Start of Data under study

(* ===== verification/GoStd.v ===== *)
(** * The Go standard library, as far as the modelled code uses it

    [io.Reader], [io.ReadFull] and [io.Writer] as interfaces (type classes with
    the contract of package [io] as laws), an instance of each for a network
    connection, [strings.TrimSpace], [strings.HasSuffix] and friends, and
    [net.ParseIP].  Nothing of this file maps to a line of the repository. *)
From S2P Require Import Prelude.

(** ** io.Reader *)

(** [rd r n] is one call of [Read] with a slice of [n] bytes: the reader after
    it, the bytes read and the error.  [rd_content] and [rd_end] name what the
    reader still holds and the error it reports once that is used up; the laws
    are the contract of [io.Reader], with progress whenever room is offered. *)
Class Reader (R : Type) := {
  rd : R -> nat -> R * (bytes * option error);
  rd_content : R -> bytes;
  rd_end : R -> error;
  rd_wf : R -> Prop;
  rd_law r n r' bs e :
    rd_wf r -> rd r n = (r', (bs, e)) ->
    rd_wf r' /\ (length bs <= n)%nat /\ rd_content r = bs ++ rd_content r' /\
    rd_end r' = rd_end r;
  rd_progress r n r' bs e :
    rd_wf r -> rd r n = (r', (bs, e)) ->
    match e with
    | None => (0 < n)%nat -> bs <> []
    | Some err => rd_content r' = [] /\ err = rd_end r
    end;
}.

Section ReadFull.
Context {R : Type} `{Reader R}.

(** [io.ReadFull(r, buf)] with [len(buf) = n]: reads until [n] bytes have come
    or an error; the fuel is the number of calls, at most one per byte. *)
Fixpoint ReadAtLeast (fuel : nat) (r : R) (n : nat) (acc : bytes)
    : R * (bytes * option error) :=
  if (n <=? length acc)%nat then (r, (acc, None)) else
  match fuel with
  | O => (r, (acc, Some (NewError "no progress")))
  | S fuel' =>
    match rd r (n - length acc) with
    | (r', (bs, None)) => ReadAtLeast fuel' r' n (acc ++ bs)
    | (r', (bs, Some e)) =>
      let acc' := acc ++ bs in
      (r', (acc',
        if (n <=? length acc')%nat then None
        else if decide (acc' <> [] /\ e = EOF) then Some ErrUnexpectedEOF
        else Some e))
    end
  end.

Definition ReadFull (r : R) (n : nat) : R * (bytes * option error) :=
  ReadAtLeast n r n [].
End ReadFull.

(** A network connection as a reader: the chunks that arrive, in any
    fragmentation, and the error after the last of them. *)
Record conn := { chunks : list bytes; conn_end : error }.

Fixpoint conn_read (cs : list bytes) (n : nat) : list bytes * option bytes :=
  match cs with
  | [] => ([], None)
  | [] :: cs' => conn_read cs' n
  | c :: cs' => (drop n c :: cs', Some (take n c))
  end.

Definition conn_rd (r : conn) (n : nat) : conn * (bytes * option error) :=
  match conn_read (chunks r) n with
  | (cs, Some bs) => ({| chunks := cs; conn_end := conn_end r |}, (bs, None))
  | (cs, None) => ({| chunks := cs; conn_end := conn_end r |}, ([], Some (conn_end r)))
  end.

End of Data under study

_Assignment_
Every line in the data above has to be retyped exactly.

_Solution_
(* ===== verification/GoStd.v ===== *)
(** * The Go standard library, as far as the modelled code uses it

    [io.Reader], [io.ReadFull] and [io.Writer] as interfaces (type classes with
    the contract of package [io] as laws), an instance of each for a network
    connection, [strings.TrimSpace], [strings.HasSuffix] and friends, and
    [net.ParseIP].  Nothing of this file maps to a line of the repository. *)
From S2P Require Import Prelude.

(** ** io.Reader *)

(** [rd r n] is one call of [Read] with a slice of [n] bytes: the reader after
    it, the bytes read and the error.  [rd_content] and [rd_end] name what the
    reader still holds and the error it reports once that is used up; the laws
    are the contract of [io.Reader], with progress whenever room is offered. *)
Class Reader (R : Type) := {
  rd : R -> nat -> R * (bytes * option error);
  rd_content : R -> bytes;
  rd_end : R -> error;
  rd_wf : R -> Prop;
  rd_law r n r' bs e :
    rd_wf r -> rd r n = (r', (bs, e)) ->
    rd_wf r' /\ (length bs <= n)%nat /\ rd_content r = bs ++ rd_content r' /\
    rd_end r' = rd_end r;
  rd_progress r n r' bs e :
    rd_wf r -> rd r n = (r', (bs, e)) ->
    match e with
    | None => (0 < n)%nat -> bs <> []
    | Some err => rd_content r' = [] /\ err = rd_end r
    end;
}.

Section ReadFull.
Context {R : Type} `{Reader R}.

(** [io.ReadFull(r, buf)] with [len(buf) = n]: reads until [n] bytes have come
    or an error; the fuel is the number of calls, at most one per byte. *)
Fixpoint ReadAtLeast (fuel : nat) (r : R) (n : nat) (acc : bytes)
    : R * (bytes * option error) :=
  if (n <=? length acc)%nat then (r, (acc, None)) else
  match fuel with
  | O => (r, (acc, Some (NewError "no progress")))
  | S fuel' =>
    match rd r (n - length acc) with
    | (r', (bs, None)) => ReadAtLeast fuel' r' n (acc ++ bs)
    | (r', (bs, Some e)) =>
      let acc' := acc ++ bs in
      (r', (acc',
        if (n <=? length acc')%nat then None
        else if decide (acc' <> [] /\ e = EOF) then Some ErrUnexpectedEOF
        else Some e))
    end
  end.

Definition ReadFull (r : R) (n : nat) : R * (bytes * option error) :=
  ReadAtLeast n r n [].
End ReadFull.

(** A network connection as a reader: the chunks that arrive, in any
    fragmentation, and the error after the last of them. *)
Record conn := { chunks : list bytes; conn_end : error }.

Fixpoint conn_read (cs : list bytes) (n : nat) : list bytes * option bytes :=
  match cs with
  | [] => ([], None)
  | [] :: cs' => conn_read cs' n
  | c :: cs' => (drop n c :: cs', Some (take n c))
  end.

Definition conn_rd (r : conn) (n : nat) : conn * (bytes * option error) :=
  match conn_read (chunks r) n with
  | (cs, Some bs) => ({| chunks := cs; conn_end := conn_end r |}, (bs, None))
  | (cs, None) => ({| chunks := cs; conn_end := conn_end r |}, ([], Some (conn_end r)))
  end.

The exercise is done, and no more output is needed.